Five years was a long time for Capt. Edward Mechenbier, Dayton, Ohio, and for McManus — the "backseater" of the F4C Phantom Mechenbier piloted when the two Air Force Academy classmates went down together on June 14, 1967. One thing sustained him, Mechenbier said-his strong belief in God and his assurance that his wife, Claudia, was praying for him.
All of the men talked of binding up the loose ends of lost years — particularly Jensen.
"I've put six years of time and study on planning an extensive wardrobe," he said. "And I plan on taking a little bit of time and expert advice on picking it. I will have to do that immediately if I'm going to do anything else.
"One of the first things I want to do is go on vacation with my children. Plan an extended vacation as soon as they're out of school. I hope to get as much leave as I can possibly get. I hope to take them around the world. I'm going to take every day I can get."
Besides marking it as the most significant anniversary of his life, Jensen will remember that Sunday outside Hanoi for something else — being taken to the airport in a bus and viewing "the most beautiful airplane in the world," along with another sight that six years before would have been routine and mundane.
"It was pretty good to see American uniforms," he recalled, "and awfully nice to see smiling faces ..."
"When they started those engines, we cheered, and when they lifted off, I believe it was our voices that lifted off."
Rules governing the interviews banned discussion of wounds or injuries suffered by prisoners or any revelations of prison life that might bring reprisals on those still interned.
Mechenbier said the prisoners drew strength from one another — each understood and confided in the other man. There were three conversational don'ts — women, religion and politics — but they were little observed,
Mechenbier recalled. There was little of the light banter fighter pilots might exchange at a bar — discussions were often deep but at the same time "amazingly controlled and rational."
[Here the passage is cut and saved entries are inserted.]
Lemma inv_drainStream m r c m' : mux_inv m → drainStream m r c = Some m' → mux_inv m'.
Proof.
  intros I. unfold drainStream. destruct (m_heap m !! r) as [s|] eqn:Hr; [|done].
  assert (∀ p rest, writeOut s = p :: rest →
            mux_inv (set_heap (<[r := set_writeOut rest s]> (m_heap m)) m)) as Hchunk.
  { intros p rest Hw. by eapply inv_step_keep; [..|by eapply sstep_take_chunk|]. }
  assert (finCh s = true → mux_inv (set_heap (<[r := set_finCh false s]> (m_heap m)) m)) as Hfin.
  { intros Hf. by eapply inv_step_keep; [..|by eapply sstep_take_fin|]. }
  destruct (m_drain m !! r) as [pc|]; [|done].
  destruct c, pc; try done; repeat case_match; try done; intros [= <-];
    try exact I; try (by eapply Hchunk); by apply Hfin.
Qed.

(** ** The invariant of every reachable session *)

Definition same_setup (m m' : MuxSession) : Prop :=
  m_config m' = m_config m ∧ m_role m' = m_role m.

#[export] Instance same_setup_preorder : PreOrder same_setup.
Proof. split; [by split|]. intros ? ? ? [] []. split; congruence. Qed.

Lemma deleteStream_setup m id : same_setup m (deleteStream m id).
Proof. unfold deleteStream, freeID. by case_bool_decide. Qed.

Lemma StreamReset_setup m r code : same_setup m (StreamReset m r code).
Proof.
  unfold StreamReset. case_match; [|done]. destruct (Stream.Reset _) as [s' []]; [|done].
  unfold onReset. repeat case_match; try done. etrans; [|apply deleteStream_setup]. done.
Qed.

Lemma maybeRemoveStream_setup m id r : same_setup m (maybeRemoveStream m id r).
Proof. unfold maybeRemoveStream. repeat case_match; try done. apply deleteStream_setup. Qed.

Lemma StreamClose_setup m r : same_setup m (StreamClose m r).
Proof.
  unfold StreamClose. case_match; [|done]. destruct (Stream.Close _) as [s' []]; [|done].
  unfold onLocalClose. etrans; [|apply maybeRemoveStream_setup]. done.
Qed.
There was also black humor — jokes about the dolorous routine of prison life.
Asked to express his thoughts about the meaning of prison life, Mechenbier pondered and then harkened back to Ernest Hemingway's definition of sex.
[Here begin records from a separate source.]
Lemma flushAndFIN_eq m r s :
  m_heap m !! r = Some s →
  flushAndFIN m r =
  set_writeQueue (Enqueue (enqueue_chunks (m_writeQueue m) (s_id s) (writeOut s))
                    (fin_frame (s_id s)) PriorityData)
    (set_heap (<[r := set_writeOut [] s]> (m_heap m)) m).
Proof.
  intros Hr. unfold flushAndFIN. rewrite Hr. unfold enqueue_chunks.
  assert (∀ l m0, foldl (λ acc p, enqueueStreamData acc s p) m0 l =
    set_writeQueue (foldl (λ q p, Enqueue q (data_frame (s_id s) p) PriorityData) (m_writeQueue m0) l) m0)
    as E.
  { intros l. induction l as [|p l IH]; intros m0; cbn [foldl]; [by destruct m0|]. by rewrite IH. }
  by rewrite E.
Qed.

(** flushAndFIN returns: from its loop, at most one step more than there
    are buffered chunks (at most 65) brings its goroutine to the end, with the
    effect of flushAndFIN run in one go: every buffered chunk queued in order,
    then FIN, and the buffer empty. *)
Theorem flush_terminates m r s fuel :
  m_heap m !! r = Some s → m_drain m !! r = Some DrainFlush → (length (writeOut s) < fuel)%nat →
  flush_loop fuel m r = Some (set_drain_pc r DrainDone (flushAndFIN m r)).
Proof.
  revert m s. induction fuel as [|fuel IH]; intros m s Hr Hpc Hfuel; [lia|].
  rewrite (flushAndFIN_eq m r s Hr). cbn [flush_loop]. rewrite Hr.
  destruct (writeOut s) as [|p rest] eqn:Ew; unfold drainStream; rewrite Hr, Hpc, Ew.
  - assert (<[r := set_writeOut [] s]> (m_heap m) = m_heap m) as ->.
    { apply insert_id. rewrite Hr. destruct s. cbn in *. by subst. }
    by destruct m.
  - cbn [mbind option_bind]. erewrite (IH _ (set_writeOut rest s)); [|cbn..].
    + erewrite flushAndFIN_eq by (cbn; by rewrite lookup_insert_eq).
      unfold set_drain_pc. cbn. by rewrite insert_insert_eq.
    + by rewrite lookup_insert_eq.
    + done.
    + cbn in Hfuel. lia.
Qed.

(** ** Closed sessions stay closed *)

Lemma deleteStream_closeCh m id : m_closeCh (deleteStream m id) = m_closeCh m.
Proof. unfold deleteStream, freeID. by case_bool_decide. Qed.

Lemma maybeRemoveStream_closeCh m id r : m_closeCh (maybeRemoveStream m id r) = m_closeCh m.
Proof. unfold maybeRemoveStream. repeat case_match; rewrite ?deleteStream_closeCh; done. Qed.

Lemma Close_closeCh m : m_closeCh (Mux.Close m) = true.
Proof.
  unfold Mux.Close. destruct (m_closeCh m) eqn:E; [done|]. cbn zeta. set (m1 := set_writeQueue _ _).
  by destruct (close_resets (map_to_list (m_streams m1)).*2 m1 eq_refl) as (H & _).
Qed.

Lemma handleFrame_closeCh m f : m_closeCh (handleFrame m f) = m_closeCh m.
Proof.
  unfold handleFrame. repeat case_decide; try done.
  - unfold handleStreamOpen, acceptPeerOpen. repeat (case_match; simplify_eq; try done).
  - unfold handleStreamData, deliverData. case_match; [|done].
    case_match; rewrite ?maybeRemoveStream_closeCh; by case_match.
  - unfold handleStreamClose. case_match; [|done]. by rewrite maybeRemoveStream_closeCh.
  - unfold handleStreamReset. case_match; [|done]. cbn zeta.
    case_match; rewrite ?deleteStream_closeCh; apply StreamReset_closeCh.
  - unfold handlePong. by case_match.
  - unfold handleWindowUpdate. by repeat case_match.
  - unfold handleServiceList. by case_match.
Qed.

Lemma mstep_closeCh m e m' : mstep m e m' → m_closeCh m = true → m_closeCh m' = true.
Proof.
  intros Hs Hc. destruct Hs; subst; try done; rewrite ?handleFrame_closeCh, ?StreamReset_closeCh; try done.
  - apply OpenStream_begin_ok in H as (_ & _ & id & m1 & m2 & Ha & [= <- <-] & ->).
    apply allocID_frame in Ha. rewrite Ha. exact Hc.
  - unfold OpenStream_canceled. cbn. unfold removeStream. case_match; [|done].
    by rewrite StreamReset_closeCh, deleteStream_closeCh.
  - unfold AcceptStream in H. case_match; [done|]. by simplify_eq.
  - unfold deliverAccept in H. repeat case_match; by simplify_eq.
  - apply (Close_closeCh m).
  - unfold StreamClose. case_match; [|done]. destruct (Stream.Close s) as [s' []]; [|done].
    unfold onLocalClose. by rewrite maybeRemoveStream_closeCh.
  - revert H. unfold drainStream. repeat case_match; try done; by intros [= <-].
  - apply Close_closeCh.
  - unfold Ping_end in H. case_match; by simplify_eq.
  - unfold SendServiceList. by repeat case_match.
  - apply Close_closeCh.
Qed.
"If you've never done it, then words can't express it. If you have, you don't have to have it described."
Asked what kept them going?
"Like so many men, belief in God and religion was something I could turn to. But the strongest tiling was my wife. It means a lot to know that someone back there is praying for you . . . you get a lot of strength."
"My release was always just six months away. We. always used that sight. We counted things also one day at a time. At no time did we despair."
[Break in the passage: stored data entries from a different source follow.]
(* ===== verification/Float.v ===== *)
(** * float64

    The float64 arithmetic the code uses, on the Standard Library's
    specification floats at precision 53 and maximal exponent 1024. *)

From Stdlib Require Import ZArith Lia SpecFloat.
From S2P Require Import Prelude.

Definition f64_mul : spec_float → spec_float → spec_float := SFmul 53 1024.
Definition f64_add : spec_float → spec_float → spec_float := SFadd 53 1024.
Definition f64_div : spec_float → spec_float → spec_float := SFdiv 53 1024.

(** [float64(n)] *)
Definition f64_of_Z (n : Z) : spec_float := binary_normalize 53 1024 n 0 false.

(** [int(x)], [int64(x)], [time.Duration(x)]: the integral part. Out of the
    range of an int64 the result is not specified by the language, and here the
    function is not defined. *)
Definition trunc_f64 (x : spec_float) : option Z :=
  match x with
  | S754_zero _ => Some 0
  | S754_finite sign m e =>
      let n := if bool_decide (0 <= e) then Z.pos m * 2 ^ e else Z.pos m / 2 ^ (- e) in
      let z := if sign then - n else n in
      if bool_decide (is_i64 z) then Some z else None
  | _ => None
  end.

(** ** Rounding

    Bounds on the results of the operations, by integers that a float64 holds
    exactly. The value of a float is scaled by a power of two that makes it an
    integer. *)

Lemma digits2_log2 p : Z.pos (digits2_pos p) = Z.log2 (Z.pos p) + 1.
Proof.
  assert (∀ q, digits2_pos q = Pos.size q) as Hs by (induction q; cbn; congruence).
  destruct p; cbn; rewrite ?Hs; lia.
Qed.

Lemma digits2_bounds p : 2 ^ (Z.pos (digits2_pos p) - 1) <= Z.pos p < 2 ^ Z.pos (digits2_pos p).
Proof.
  rewrite digits2_log2. replace (Z.log2 (Z.pos p) + 1 - 1) with (Z.log2 (Z.pos p)) by lia.
  apply Z.log2_spec. lia.
Qed.

(** Shifting right keeps the quotient, and says whether anything was lost. *)
Lemma iter_pos_iter {A} (f : A → A) p x : SpecFloat.iter_pos f p x = Nat.iter (Pos.to_nat p) f x.
Proof.
  revert x. induction p as [p IH|p IH|]; intros x; cbn [SpecFloat.iter_pos].
  - rewrite !IH, <-Nat.iter_add. replace (Pos.to_nat p~1) with (S (Pos.to_nat p + Pos.to_nat p)) by lia.
    by rewrite Nat.iter_succ_r.
  - rewrite !IH, <-Nat.iter_add. f_equal. lia.
  - done.
Qed.

Lemma shr_iter m l n :
  0 <= m →
  let r := Nat.iter n shr_1 (shr_record_of_loc m l) in
  shr_m r = m / 2 ^ Z.of_nat n ∧
  (m mod 2 ^ Z.of_nat n = 0 → l = loc_Exact → loc_of_shr_record r = loc_Exact).
Proof.
  intros Hm. induction n as [|n IH]; cbn zeta; [cbn; rewrite Z.div_1_r; by destruct l as [|[]]|].
  rewrite Nat2Z.inj_succ, Z.pow_succ_r, Z.mul_comm, <-Z.div_div by lia.
  cbn zeta in IH. rewrite Nat.iter_succ. destruct (Nat.iter n shr_1 _) as [q r s].
  destruct IH as [Hq Hex]. cbn in Hq. rewrite Z.rem_mul_r by lia. rewrite <-Hq.
  assert (0 <= q) as Hq0 by (rewrite Hq; apply Z.div_pos; lia).
  pose proof (Z.mod_pos_bound m (2 ^ Z.of_nat n) ltac:(lia)).
  rewrite Zmod_odd, <-Z.div2_div. pose proof (Z.pow_pos_nonneg 2 (Z.of_nat n) ltac:(lia) ltac:(lia)).
  destruct q as [|[q|q|]|q]; [..|lia]; (split; [done|]); intros Hrem Hl; cbn [Z.odd] in Hrem.
  all: assert (m mod 2 ^ Z.of_nat n = 0) as Hz by lia; specialize (Hex Hz Hl); cbn in Hex |- *.
  all: destruct r, s; try done; lia.
Qed.

Definition fexp64 (d : Z) : Z := Z.max (d - 53) (-1074).

Lemma shr_fexp_spec m e l :
  let e1 := Z.max e (fexp64 (Z.pos (digits2_pos m) + e)) in
  ∃ r, shr_fexp 53 1024 (Z.pos m) e l = (r, e1) ∧ shr_m r = Z.pos m / 2 ^ (e1 - e) ∧
    (Z.pos m mod 2 ^ (e1 - e) = 0 → l = loc_Exact → loc_of_shr_record r = loc_Exact).
Proof.
  cbn zeta. unfold shr_fexp, shr. cbn [Zdigits2].
  change (fexp 53 1024 (Z.pos (digits2_pos m) + e)) with (fexp64 (Z.pos (digits2_pos m) + e)).
  set (f := fexp64 _). destruct (f - e) as [|p|p] eqn:Ek.
  - exists (shr_record_of_loc (Z.pos m) l). replace (Z.max e f) with e by lia.
    rewrite Z.sub_diag. cbn. rewrite Z.div_1_r. by destruct l as [|[]].
  - eexists. split; [f_equal; lia|]. rewrite iter_pos_iter.
    replace (Z.max e f - e) with (Z.of_nat (Pos.to_nat p)) by lia. by apply shr_iter.
  - exists (shr_record_of_loc (Z.pos m) l). replace (Z.max e f) with e by lia.
    rewrite Z.sub_diag. cbn. rewrite Z.div_1_r. by destruct l as [|[]].
Qed.

Lemma round_nearest_bounds q l : q <= round_nearest_even q l <= q + 1.
Proof. destruct l as [|[]]; cbn; try case_match; lia. Qed.

(** The quotient fits the precision. *)
Lemma shifted_mantissa m e :
  let e1 := Z.max e (fexp64 (Z.pos (digits2_pos m) + e)) in
  Z.pos m / 2 ^ (e1 - e) < 2 ^ 53.
Proof.
  cbn zeta. unfold fexp64. set (d := Z.pos (digits2_pos m)). set (e1 := Z.max _ _).
  pose proof (digits2_bounds m) as [_ Hd]. fold d in Hd. assert (0 <= e1 - e) as Hk by lia.
  apply Z.div_lt_upper_bound; [apply Z.pow_pos_nonneg; lia|]. eapply Z.lt_le_trans; [exact Hd|].
  rewrite <-Z.pow_add_r by lia. apply Z.pow_le_mono_r; lia.
Qed.

(** The mantissa and exponent of a rounded value [c * 2^e1], with [c] at most
    2^53: a last shift when the mantissa was carried to 2^53. *)
Definition pack (c e1 : Z) : spec_float :=
  match c with
  | Z0 => S754_zero false
  | Zpos m => let '(m', e') := if bool_decide (c = 2 ^ 53) then (4503599627370496%positive, e1 + 1) else (m, e1) in
              if bool_decide (e' <= 971) then S754_finite false m' e' else S754_infinity false
  | Zneg _ => S754_nan
  end.

Lemma round_aux_pack (m : positive) (e : Z) (l : location) :
  let e1 := Z.max e (fexp64 (Z.pos (digits2_pos m) + e)) in
  ∃ c, binary_round_aux 53 1024 false (Z.pos m) e l = pack c e1 ∧ 0 <= c <= 2 ^ 53 ∧
    Z.pos m / 2 ^ (e1 - e) <= c <= Z.pos m / 2 ^ (e1 - e) + 1 ∧
    (Z.pos m mod 2 ^ (e1 - e) = 0 → l = loc_Exact → c = Z.pos m / 2 ^ (e1 - e)).
Proof.
  cbn zeta. destruct (shr_fexp_spec m e l) as (r & Hr & Hq & Hex). cbn zeta in Hr, Hq, Hex.
  pose proof (shifted_mantissa m e) as Hlt. cbn zeta in Hlt. revert Hr Hq Hex Hlt.
  set (e1 := Z.max _ _). intros Hr Hq Hex Hlt.
  set (c := round_nearest_even (shr_m r) (loc_of_shr_record r)).
  pose proof (round_nearest_bounds (shr_m r) (loc_of_shr_record r)) as Hc. fold c in Hc. rewrite Hq in Hc.
  assert (0 <= Z.pos m / 2 ^ (e1 - e)) as H0 by (apply Z.div_pos; [lia|apply Z.pow_pos_nonneg; lia]).
  exists c. split_and!; try lia.
  - unfold binary_round_aux. rewrite Hr. fold c. assert (-1074 <= e1) as He1 by (unfold e1, fexp64; lia).
    clearbody c e1. destruct c as [|p|p]; [|..|lia].
    { unfold shr_fexp, shr. cbn [Zdigits2]. destruct (fexp 53 1024 (0 + e1) - e1) as [|k|k] eqn:Ek; [done| |done].
      exfalso. unfold fexp, emin in Ek. lia. }
    destruct (shr_fexp_spec p e1 loc_Exact) as (r2 & Hr2 & Hq2 & _). cbn zeta in Hr2, Hq2. rewrite Hr2, Hq2.
    pose proof (digits2_bounds p) as Hd. unfold fexp64. unfold pack. case_bool_decide as E53.
    + assert (p = 9007199254740992%positive) as -> by lia. 
      replace (Z.max e1 (Z.max _ _)) with (e1 + 1) by (cbn; lia).
      replace (e1 + 1 - e1) with 1 by lia. change (9007199254740992 / 2 ^ 1) with 4503599627370496. cbn [fst].
      change (1024 - 53) with 971. by destruct (Z.leb_spec (e1 + 1) 971); case_bool_decide; try lia.
    + assert (Z.pos (digits2_pos p) <= 53) as Hd53.
      { apply Z.nlt_ge. intros Hgt. assert (2 ^ 53 <= 2 ^ (Z.pos (digits2_pos p) - 1)) by (apply Z.pow_le_mono_r; lia). lia. }
      replace (Z.max e1 (Z.max _ _)) with e1 by lia. rewrite Z.sub_diag, Z.div_1_r.
      change (1024 - 53) with 971. by destruct (Z.leb_spec e1 971); case_bool_decide; try lia.
  - intros Hm Hl. unfold c. rewrite Hex by done. by rewrite <-Hq.
Qed.

Section scaled.
Context (B : Z) (HB : 3000 <= B).

(** The value of [m * 2^e], times [2^B]. *)
Definition scaled (m e : Z) : Z := m * 2 ^ (e + B).

Definition at_most (x : spec_float) (N : Z) : Prop :=
  match x with
  | S754_zero false => 0 <= N
  | S754_finite false m e => scaled (Z.pos m) e <= N * 2 ^ B
  | _ => False
  end.
Definition at_least (N : Z) (x : spec_float) : Prop :=
  match x with
  | S754_zero false => N <= 0
  | S754_finite false m e => N * 2 ^ B <= scaled (Z.pos m) e
  | S754_infinity false => True
  | _ => False
  end.
(** Not negative, and within the format. *)
Definition wf (x : spec_float) : Prop :=
  match x with
  | S754_zero false | S754_infinity false => True
  | S754_finite false m e => Z.pos m < 2 ^ 53 ∧ -1074 <= e
  | _ => False
  end.

Lemma scaled_shift m e k : 0 <= k → 0 <= e + B → scaled (m * 2 ^ k) e = scaled m (e + k).
Proof. intros Hk He. unfold scaled. rewrite <-Z.mul_assoc, <-Z.pow_add_r by lia. f_equal. f_equal. lia. Qed.

Lemma pow_B_pos : 0 < 2 ^ B.
Proof. apply Z.pow_pos_nonneg; lia. Qed.

Lemma pack_wf c e1 : 0 <= c <= 2 ^ 53 → -1074 <= e1 → wf (pack c e1).
Proof.
  intros Hc He. unfold pack. destruct c as [|p|p]; [done| |lia].
  case_bool_decide; case_bool_decide; cbn; try done; lia.
Qed.

Lemma pack_at_least c e1 N :
  0 <= c <= 2 ^ 53 → -1074 <= e1 → N * 2 ^ B <= scaled c e1 → at_least N (pack c e1).
Proof.
  intros Hc He HN. pose proof pow_B_pos. unfold pack. destruct c as [|p|p]; [|..|lia].
  - unfold scaled in HN. cbn in *. nia.
  - case_bool_decide as E; case_bool_decide; cbn; try done.
    rewrite E in HN. change (2 ^ 53) with (4503599627370496 * 2 ^ 1) in HN. by rewrite scaled_shift in HN by lia.
Qed.

Lemma pack_at_most c e1 N :
  0 <= c <= 2 ^ 53 → -1074 <= e1 → N < 2 ^ 53 → scaled c e1 <= N * 2 ^ B → at_most (pack c e1) N.
Proof.
  intros Hc He HN Hle. pose proof pow_B_pos.
  assert (∀ e' p, 971 < e' → scaled (Z.pos p) e' <= N * 2 ^ B → False) as Hbig.
  { intros e' p He' Hs. unfold scaled in Hs.
    assert (2 ^ 53 * 2 ^ B <= 2 ^ (e' + B)) by (rewrite <-Z.pow_add_r by lia; apply Z.pow_le_mono_r; lia). nia. }
  unfold pack. destruct c as [|p|p]; [|..|lia].
  - unfold scaled in Hle. cbn in *. nia.
  - case_bool_decide as E.
    + rewrite E in Hle. change (2 ^ 53) with (4503599627370496 * 2 ^ 1) in Hle. rewrite scaled_shift in Hle by lia.
      case_bool_decide; [done|]. exfalso. eapply (Hbig (e1 + 1)); [lia|exact Hle].
    + case_bool_decide; [done|]. exfalso. eapply (Hbig e1); [lia|exact Hle].
Qed.

(** Rounding respects bounds that are integers below 2^53. *)
Lemma round_bounds (m : positive) e :
  -2500 <= e →
  let r := binary_round_aux 53 1024 false (Z.pos m) e loc_Exact in
  wf r ∧ (∀ N, 0 <= N < 2 ^ 53 → scaled (Z.pos m) e <= N * 2 ^ B → at_most r N) ∧
  (∀ N, 0 <= N < 2 ^ 53 → N * 2 ^ B <= scaled (Z.pos m) e → at_least N r).
Proof.
  intros He. cbn zeta. destruct (round_aux_pack m e loc_Exact) as (c & -> & Hc & Hq & Hex). cbn zeta in *.
  assert (Hex' := λ H, Hex H eq_refl). clear Hex. rename Hex' into Hex.
  revert Hq Hex. set (d := Z.pos (digits2_pos m)). set (e1 := Z.max _ _). intros Hq Hex.
  pose proof (digits2_bounds m) as [Hd _]. fold d in Hd.
  assert (-1074 <= e1 ∧ e <= e1) as [He1 Hee] by (unfold e1, fexp64; lia).
  set (k := e1 - e) in *. assert (0 < 2 ^ k) by (apply Z.pow_pos_nonneg; lia).
  pose proof (Z.div_mod (Z.pos m) (2 ^ k) ltac:(lia)) as Hdiv.
  pose proof (Z.mod_pos_bound (Z.pos m) (2 ^ k) ltac:(lia)) as Hmod.
  set (q := Z.pos m / 2 ^ k) in *. pose proof pow_B_pos.
  assert (∀ z, scaled (z * 2 ^ k) e = scaled z e1) as Hsc
    by (intros z; rewrite scaled_shift by lia; f_equal; lia).
  assert (0 < 2 ^ (e + B)) as HeB by (apply Z.pow_pos_nonneg; lia).
  assert (∀ z z', scaled z e1 <= scaled z' e1 ↔ z <= z') as Hmono.
  { intros z z'. unfold scaled. assert (0 < 2 ^ (e1 + B)) by (apply Z.pow_pos_nonneg; lia). nia. }
  assert (∀ N, e1 <= 0 → N * 2 ^ B = scaled (N * 2 ^ (- e1)) e1) as HNsc.
  { intros N Hneg. rewrite scaled_shift by lia. unfold scaled. do 2 f_equal. lia. }
  assert (k = 0 → c = Z.pos m) as Hk0.
  { intros Ek. rewrite Hex; unfold q; rewrite Ek; [by rewrite Z.div_1_r|by rewrite Z.mod_1_r]. }
  assert (0 < e1 → k = 0 ∨ e1 = d + e - 53) as Hcase by (unfold k, e1, fexp64; lia).
  split_and!; [by apply pack_wf|..]; intros N HN Hle.
  - apply pack_at_most; try lia. destruct (Z.le_gt_cases e1 0) as [Hneg|Hpos].
    + rewrite (HNsc N Hneg), <-Hsc in Hle. rewrite (HNsc N Hneg). apply Hmono.
      assert (Z.pos m <= N * 2 ^ (- e1) * 2 ^ k) as Hm by (unfold scaled in Hle; nia).
      destruct (Z.eq_dec (Z.pos m mod 2 ^ k) 0) as [Hz|Hnz].
      * rewrite (Hex Hz). apply (Z.mul_le_mono_pos_r _ _ (2 ^ k)); lia.
      * enough (q < N * 2 ^ (- e1)) by lia. apply (Z.mul_lt_mono_pos_r (2 ^ k)); lia.
    + destruct (Hcase Hpos) as [Ek|E1]; [rewrite (Hk0 Ek); by replace e1 with e by lia|].
      exfalso. assert (2 ^ 53 * 2 ^ B <= 2 ^ (d - 1) * 2 ^ (e + B)); [|unfold scaled in Hle; nia].
      rewrite <-!Z.pow_add_r by lia. apply Z.pow_le_mono_r; lia.
  - apply pack_at_least; try lia. destruct (Z.le_gt_cases e1 0) as [Hneg|Hpos].
    + rewrite (HNsc N Hneg), <-Hsc in Hle. rewrite (HNsc N Hneg). apply Hmono.
      assert (N * 2 ^ (- e1) * 2 ^ k <= Z.pos m) as Hm by (unfold scaled in Hle; nia).
      enough (N * 2 ^ (- e1) < q + 1) by lia. apply (Z.mul_lt_mono_pos_r (2 ^ k)); lia.
    + destruct (Hcase Hpos) as [Ek|E1]; [rewrite (Hk0 Ek); by replace e1 with e by lia|].
      assert (2 ^ 52 <= q) as Hq52.
      { apply Z.div_le_lower_bound; [lia|]. rewrite <-Z.pow_add_r by lia. etrans; [|exact Hd].
        apply Z.pow_le_mono_r; lia. }
      assert (2 * 2 ^ B <= 2 ^ (e1 + B)); [|unfold scaled; nia].
      rewrite <-Z.pow_succ_r by lia. apply Z.pow_le_mono_r; lia.
Qed.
"The thing that kept me going was faith. Most of all, faith in my God, faith in my country, a faith in my fellow prisoners and faith in myself. I think the faith we had in each other, we kept each other going."
While a bond of closeness between him and his fellow returnees will last a long time, Jensen said, all have decided "to get as far away from each other as possible."
"We know each other better than our wives did."
All six men have lost the better part of a decade. What to do now?
"I've sort of adopted a wait and see attitude on everything," Ringsdorf shrugged. "I've decided there is no way I can catch up on six years in just a few months, so I won't even try to make a concentrated effort on that. I'll just let it come back along to me."
McManus wants to go on flying. So does Pirie.
Lane said he had "972 alternative plans," but is now focusing on a degree in international relations and a position as an air attache.
A reserve officer, Jensen is only a year and a half away from 20 years' service. He doesn't particularly want to fly again — a hoped for ROTC assignment to Brigham Young University would suit him fine.
Mechenbier did not say he would stay in the Air Force nor exclude the possibility of his getting out. He has been told there is a whole cornucopia of opportunities on the outside and wants to look them over.